### Assignment
Every entry must appear in the output exactly as it does here.

------ Given data

(* ===== verification/_CoqProject ===== *)
-Q . S2P
Prelude.v
LruCache.v
Errors.v
MetadataTypes.v
Cache.v
Engine.v
Metadata.v
MetadataFacts.v
MemEngine.v
Float64.v
PieceCalc.v
Wire.v
PieceProtocol.v
Storage.v
StorageFacts.v
UrmaBuffer.v
UrmaBufferFacts.v
UrmaLane.v
UrmaCompletion.v
UrmaPost.v
UrmaOwnerFacts.v
UrmaPostFacts.v
UrmaFrame.v
UrmaLedger.v
UrmaRuntime.v
UrmaRuntimeFacts.v
UrmaFabric.v
UrmaFabricFacts.v
UrmaTheorems.v
UrmaSession.v
UrmaSessionFacts.v
UrmaSessionTheorems.v
GC.v
GCFacts.v
UrmaControl.v
UrmaControlFacts.v
FileIO.v
FileIOFacts.v
FileWriteFacts.v
ParentSelector.v
ParentSelectorFacts.v
PieceCollector.v
PieceCollectorFacts.v
TaskDownload.v
TaskDownloadFacts.v
TaskDownloadTheorems.v
PieceDownload.v
PieceDownloadFacts.v
PieceManager.v
PersistentDownload.v
PersistentDownloadFacts.v
RateLimiter.v
RateLimiterFacts.v
PersistentUpload.v
PersistentUploadFacts.v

------------

### Solution for this exercise
(* ===== verification/_CoqProject ===== *)
-Q . S2P
Prelude.v
LruCache.v
Errors.v
MetadataTypes.v
Cache.v
Engine.v
Metadata.v
MetadataFacts.v
MemEngine.v
Float64.v
PieceCalc.v
Wire.v
PieceProtocol.v
Storage.v
StorageFacts.v
UrmaBuffer.v
UrmaBufferFacts.v
UrmaLane.v
UrmaCompletion.v
UrmaPost.v
UrmaOwnerFacts.v
UrmaPostFacts.v
UrmaFrame.v
UrmaLedger.v
UrmaRuntime.v
UrmaRuntimeFacts.v
UrmaFabric.v
UrmaFabricFacts.v
UrmaTheorems.v
UrmaSession.v
UrmaSessionFacts.v
UrmaSessionTheorems.v
GC.v
GCFacts.v
UrmaControl.v
UrmaControlFacts.v
FileIO.v
FileIOFacts.v
FileWriteFacts.v
ParentSelector.v
ParentSelectorFacts.v
PieceCollector.v
PieceCollectorFacts.v
TaskDownload.v
TaskDownloadFacts.v
TaskDownloadTheorems.v
PieceDownload.v
PieceDownloadFacts.v
PieceManager.v
PersistentDownload.v
PersistentDownloadFacts.v
RateLimiter.v
RateLimiterFacts.v
PersistentUpload.v
PersistentUploadFacts.v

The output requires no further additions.